P (Perception) - é onde o médico tenta compreender o quanto o paciente sabe e entende da situação. Pode-se perguntar: "O que o senhor sabe sobre a situação?". Ou: "O que a senhora imagina que o exame mostrou?"
I (invitation) - aqui se deve saber se o paciente prefere receber todas as informações ou se ele prefere que as informações sejam repassadas para um determinado familiar. Alguns pacientes idosos podem dizer: "tudo sobre a minha situação o senhor pode falar para minha filha que ela resolve. O que ela achar importante ela me passa depois".
É sempre importante lembrar que todo paciente tem o direito de saber o que tem, mas também é direito dele não querer saber. Em alguns casos, familiares pedem para que o paciente não seja informado. Porém, cabe ao médico informar que se o paciente é lúcido e deseja saber, ele tem esse direito. Ou seja, caso o paciente deixe claro que não quer saber da notícia, o médico pode omitir aquela informação para ele e repassar apenas para o familiar. Já se o paciente pergunta de forma direta e clara se possui um determinado diagnóstico (ex: câncer), o médico não pode mentir sobre o diagnóstico.
(Warning Shot) - esse passo não está necessariamente no protocolo, porém é uma chave utilizada para iniciar a comunicação da notícia. A tradução livre é “tiro de aviso". Consiste em dar avisos do que está por vir. Exemplo: "Infelizmente não tenho boas notícias para dizer".
Além disso, é necessário lembrar que não se pode apenas falar sem parar. Às vezes o paciente precisa de tempo para assimilar e ainda, para fazer perguntas ou confirmar as informações.
K (Knowledge) - as informações são passadas ao paciente, de forma clara e sem a utilização de palavras complicadas ou muito técnicas. O profissional precisa perceber até onde ele está sendo entendido.

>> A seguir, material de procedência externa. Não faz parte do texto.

(* ===== verification/PostSplitSpec.v ===== *)
(** * Split joins correspond: theorems on PostSplit

    The faces of a join of the distributed tree are dealt to the sub-joins by opposite partition, and the sub-joins
    of the two sides have exchanged point lists. *)
From S2P Require Import Prelude PyUtils Numbering NpUtils Values Conventions Fnmatch Tree Parsers Walkers Search Sids Refs Presets MaiaNodes Joins PostSplit RecoverJn.

Local Open Scope Z_scope.

Module PostSplitSpec.
Import NpUtils Values Conventions Tree Walkers Search Sids Refs Presets MaiaNodes Joins PostSplit RecoverJn.

(** ** Lists *)

Definition picked {A} (l : list A) (idx : list nat) : list A := omap (fun i => l !! i) idx.

Lemma permute_Ret {A} (l : list A) idx : Forall (fun k => (k < length l)%nat) idx -> permute l idx = Ret (picked l idx).
Proof.
  unfold permute. induction 1 as [|k idx Hk _ IH]; [done|]. cbn. destruct (lookup_lt_is_Some_2 l k Hk) as [x Hx]. rewrite Hx. cbn. by rewrite IH.
Qed.
Lemma omap_seq {A} (l : list A) : picked l (seq 0 (length l)) = l.
Proof.
  assert (Hg : forall pre l : list A, picked (pre ++ l) (seq (length pre) (length l)) = l); [|exact (Hg [] l)].
  clear l. intros pre l. revert pre. induction l as [|x l IH]; intros pre; [done|]. cbn. rewrite lookup_app_r, Nat.sub_diag by lia. cbn. f_equal.
  specialize (IH (pre ++ [x])). rewrite length_app, <- app_assoc in IH. cbn in IH. rewrite Nat.add_1_r in IH. exact IH.
Qed.
Lemma omap_perm {A} (l : list A) idx : idx ≡ₚ seq 0 (length l) -> picked l idx ≡ₚ l.
Proof. intros Hp. transitivity (picked l (seq 0 (length l))); [|by rewrite omap_seq]. unfold picked. by rewrite Hp. Qed.
Lemma omap_fmap {A B} (f : A -> B) (l : list A) idx : picked (f <$> l) idx = f <$> picked l idx.
Proof. unfold picked. induction idx as [|k idx IH]; [done|]. cbn. rewrite list_lookup_fmap. destruct (l !! k); cbn; [f_equal|]; exact IH. Qed.
Lemma masked_spec {A B} (f : B -> bool) (ds : list B) (l : list A) : length ds = length l ->
  masked (map f ds) l = Ret (snd <$> filter (fun p => f p.1 = true) (zip ds l)).
Proof.
  intros Hl. unfold masked. rewrite length_map, bool_decide_eq_true_2 by done. f_equal. revert l Hl. induction ds as [|d ds IH]; intros [|x l] Hl; [done..|]. cbn [length] in Hl. specialize (IH l ltac:(lia)). cbn [map zip_with]. rewrite filter_cons. cbn [omap list_omap fst snd].
  destruct (f d); cbn [fst snd]; [rewrite decide_True by done; rewrite fmap_cons; cbn [snd]; f_equal|rewrite decide_False by done]; exact IH.
Qed.
(** Lists with distinct keys in increasing order are equal when they have the same elements. *)
Lemma sorted_keys_unique {A} (key : A -> Z) (l k : list A) : l ≡ₚ k -> NoDup (key <$> l) ->
  StronglySorted Z.le (key <$> l) -> StronglySorted Z.le (key <$> k) -> l = k.
Proof.
  revert k. induction l as [|x l IH]; intros k Hp Hn Hl Hk; [by apply Permutation_nil_l in Hp as ->|].
  destruct k as [|y k]; [by apply Permutation_nil_r in Hp|]. rewrite fmap_cons in *. apply NoDup_cons in Hn as [Hx Hn]. apply StronglySorted_inv in Hl as [Hl Hxl]. apply StronglySorted_inv in Hk as [Hk Hyk].
  assert (x = y) as <-.
  { assert (Hxin : x ∈ y :: k) by (rewrite <- Hp; by left). assert (Hyin : y ∈ x :: l) by (rewrite Hp; by left). apply elem_of_cons in Hyin as [->|Hyin]; [done|]. apply elem_of_cons in Hxin as [->|Hxin]; [done|].
    exfalso. rewrite Forall_forall in Hxl, Hyk. pose proof (Hxl (key y) (list_elem_of_fmap_2 _ _ _ Hyin)). pose proof (Hyk (key x) (list_elem_of_fmap_2 _ _ _ Hxin)). apply Hx. replace (key x) with (key y) by lia. by apply list_elem_of_fmap_2. }
  f_equal. apply IH; [by eapply Permutation_cons_inv|done..].
Qed.

(** ** The faces of a sub-join *)

(** A face of a join: its number, the one of the opposite face, its global number in the join, and the opposite partition. *)
Record face := Face { f_pl : Z; f_pld : Z; f_gnum : Z; f_donor : Z * Z }.
#[export] Instance face_eq_dec : EqDecision face.
Proof. solve_decision. Defined.
Definition flipped (me : Z * Z) (f : face) : face := Face (f_pld f) (f_pl f) (f_gnum f) me.
Definition one_row (l : list Z) : list (list Z) := map (fun x => [x]) l.
Definition towards (part : Z * Z) (fs : list face) : list face := filter (fun f => f_donor f = part) fs.

Section spec.
Context (argsort : list Z -> list nat) (Hargsort : argsort_ok argsort).

Lemma row0_one l : row0 (one_row l) = Ret l.
Proof using Type. unfold row0, one_row. induction l as [|x l IH]; [done|]. cbn. by rewrite IH. Qed.
Lemma put_row0_one row l : length row = length l -> put_row0 row (one_row l) = one_row row.
Proof using Type. unfold put_row0, one_row. revert l. induction row as [|x row IH]; intros [|y l] Hl; [done..|]. cbn in *. f_equal. apply IH. lia. Qed.
Lemma masked_faces {A} (g : face -> A) part fs : masked (map (fun p => bool_decide (p = part)) (map f_donor fs)) (map g fs) = Ret (map g (towards part fs)).
Proof using Type.
  rewrite masked_spec by by rewrite !length_map. f_equal. unfold towards. induction fs as [|f fs IH]; [done|]. cbn [map zip_with]. rewrite !filter_cons. cbn [fst snd]. destruct (decide (f_donor f = part)) as [E|E].
  - rewrite decide_True by by apply bool_decide_eq_true. rewrite fmap_cons. cbn [map snd]. f_equal. exact IH.
  - rewrite decide_False by (rewrite bool_decide_eq_true; done). exact IH.
Qed.
(** ** Parts of an array *)

Definition part {A} (lo hi : Z) (l : list A) : list A := take (Z.to_nat hi - Z.to_nat lo) (drop (Z.to_nat lo) l).
Lemma part_nil {A} lo hi (l : list A) : hi <= lo -> part lo hi l = [].
Proof. intros H. unfold part. by replace (Z.to_nat hi - Z.to_nat lo)%nat with 0%nat by lia. Qed.
Lemma part_app {A} lo mid hi (l : list A) : lo <= mid <= hi -> part lo mid l ++ part mid hi l = part lo hi l.
Proof.
  intros H. unfold part. replace (Z.to_nat hi - Z.to_nat lo)%nat with ((Z.to_nat mid - Z.to_nat lo) + (Z.to_nat hi - Z.to_nat mid))%nat by lia.
  rewrite <- take_take_drop, drop_drop. do 3 f_equal. lia.
Qed.
Lemma zlen_part {A} lo hi (l : list A) : 0 <= lo <= hi -> hi <= zlen l -> zlen (part lo hi l) = hi - lo.
Proof. unfold zlen, part. intros. rewrite length_take, length_drop. lia. Qed.
Lemma part_map {A B} (f : A -> B) lo hi l : map f (part lo hi l) = part lo hi (map f l).
Proof. unfold part. change (@map) with (fun A B => @fmap list _ A B). cbn beta. by rewrite fmap_take, fmap_drop. Qed.
Lemma part_full {A} (l : list A) : part 0 (zlen l) l = l.
Proof. unfold part, zlen. cbn. rewrite drop_0, Nat2Z.id. apply firstn_all2. lia. Qed.
(** Parts from bound to bound. *)
Lemma concat_part {A} (f : nat -> Z) (l : list A) n : forall i, (forall k, f k <= f (S k)) -> concat (map (fun k => part (f k) (f (S k)) l) (seq i n)) = part (f i) (f (i + n)%nat) l.
Proof.
  induction n as [|n IH]; intros i Hf; cbn [seq map concat]; [rewrite Nat.add_0_r, part_nil; [done|lia]|]. rewrite IH by done. replace (S i + n)%nat with (i + S n)%nat by lia. apply part_app. split; [done|].
  assert (Hm : forall k, f (S i) <= f (S i + k)%nat) by (intros k; induction k as [|k IHk]; [rewrite Nat.add_0_r; lia|]; rewrite Nat.add_succ_r; specialize (Hf (S i + k)%nat); lia). specialize (Hm n). by replace (i + S n)%nat with (S i + n)%nat by lia.
Qed.
(* ===== verification/Redistribute.v ===== *)
(** * Redistribution of trees: [maia/algo/dist/redistribute.py]

    The arrays of a distributed tree are exchanged to follow another distribution.  A function takes the nodes of all
    the ranks, the same node of the tree of each rank, and returns them edited: the ranks go through their trees in
    step, since every edit is an exchange.  Trees whose structure is not the same on all the ranks would leave ranks
    waiting for each other: this is an error here. *)
From S2P Require Import Prelude PyUtils NpUtils Values Conventions Fnmatch Tree Parsers Walkers Search Distribution Protocols Sids Refs Presets MaiaNodes Joins FullToDist BlockToBlock.

Local Open Scope Z_scope.

Module Redistribute.
Import NpUtils Values Tree Walkers Search Distribution Protocols Sids Refs Presets MaiaNodes Joins FullToDist BlockToBlock.

(** ** Nodes of the ranks *)

(** The nodes of the ranks, edited together. *)
Definition par : Type := list node -> py (list node).
Definition on_ranks (f : st ()) : par := mapM (applied f).
(** An edit for each rank. *)
Definition with_rank {A} (f : A -> st ()) (l : list A) : par := fun nodes =>
  if bool_decide (length l = length nodes) then mapM (fun p : A * node => applied (f p.1) p.2) (zip l nodes) else Raise RuntimeError.
Fixpoint positions (p : node -> bool) (i : nat) (l : list node) : list nat :=
  match l with [] => [] | c :: l' => if p c then i :: positions p (S i) l' else positions p (S i) l' end.
(** The first, second, ... positions of the ranks, which have as many of them. *)
Definition aligned (poss : list (list nat)) : py (list (list nat)) :=
  match poss with
  | [] => Ret []
  | first :: _ =>
      if forallb (fun l => bool_decide (length l = length first)) poss
      then mapM (fun k => mapM (fun l : list nat => of_option RuntimeError (l !! k)) poss) (seq 0 (length first))
      else Raise RuntimeError
  end.
Definition put_child (i : nat) (c : node) (n : node) : node := let '(Node name v cs label) := n in Node name v (<[i := c]> cs) label.
Definition at_children (col : list nat) (f : par) : par := fun nodes =>
  kids ← mapM (fun p : node * nat => of_option RuntimeError (get_children p.1 !! p.2)) (zip nodes col);
  kids' ← f kids;
  Ret (zip_with (fun n (p : nat * node) => put_child p.1 p.2 n) nodes (zip col kids')).
(** The loop on the children that satisfy a predicate, and along a list of predicates. *)
Definition par_children (p : node -> bool) (f : par) : par := fun nodes =>
  cols ← aligned (map (fun n => positions p 0 (get_children n)) nodes);
  foldM (fun ns col => at_children col f ns) nodes cols.
Fixpoint par_chain (ps : list (node -> bool)) (f : par) : par :=
  match ps with [] => f | p :: ps' => par_children p (par_chain ps' f) end.
Definition sequence (fs : list par) : par := fun nodes => foldM (fun ns f => f ns) nodes fs.
(** A choice that all the ranks make. *)
Definition agreed (bs : list bool) : py bool :=
  if forallb id bs then Ret true else if forallb negb bs then Ret false else Raise RuntimeError.

(** ** Arrays *)

Section redistribute.
Context `{ArrayEqual} (to_float32 : Z -> Z) (d : dtype).
(** The distribution function of each rank. *)
Context (distribution : list (Z -> py partial)).
Definition distributions (sizes : list Z) : py (list partial) := mapM (fun p : (Z -> py partial) * Z => p.1 p.2) (zip distribution sizes).

(** The array of a distribution that a node has, [MT.getDistribution(node, name)[1]]. *)
Definition distri_raw (name : string) (n : node) : py nparray := c ← getDistribution n (Some name); v ← raw_of c; array_of v.
Definition distri_data (name : string) (n : node) : py (list Z) := a_data <$> distri_raw name n.
Definition totals (distris : list (list Z)) : py (list Z) := mapM (fun distri => py_get distri 2) distris.
Definition arrays_of_partials : list partial -> list (list Z) := map array_of_partial.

A forma com que essa passagem de informação é feita afeta a adesão ao tratamento e outros fatores.
Para saber lidar com essa fase e com a seguinte do protocolo SPIKE, utiliza-se também da estratégia NURSE.
Após passar a situação ao paciente ou familiar, ele entrará para a etapa E (Emotions). Essa é considerada a parte mais difícil. O médico precisa entender se deve prosseguir ou não com a comunicação.
É neste momento que se utiliza a NURSE (Naming, Understanding, Respecting, Supporting, Exploring). O objetivo é abordar as emoções que o paciente terá.
1- Nomear o que o paciente está sentindo.
2- Compreender a situação e a emoção, validar aquilo que já foi dito, então perguntar: “o que você entende sobre tudo isso?”
3- Demonstrar respeito ao que a pessoa está sentindo, não necessariamente verbalizar, mas demonstrar esse respeito.
4- Demonstrar apoio e conversar sobre estratégias de enfrentamento, quais podem ser os próximos passos.
5- Focar no que o receptor quer saber, se ele quer saber mais. Explorar o que fazer a seguir.
S (Strategy and summary) - esse é o último passo do protocolo SPIKES. Pergunte ao seu paciente se ele está pronto para prosseguir a discussão. Perguntar o que ele entende até ali. Se ele estiver pronto, discutir estratégias e quais serão os próximos passos.
*É importante o profissional se colocar à disposição para passar a notícia para a família, às vezes, marcar um outro encontro para que esse paciente não precise passar essa informação sozinho para os familiares*
O protocolo SPIKES tem como objetivo auxiliar, mas vale lembrar que não é uma regra engessada, pode e deve ser adaptada às situações.
Conclusão
O protocolo SPIKES nos ajuda a sistematizar a comunicação de más notícias para nosso paciente.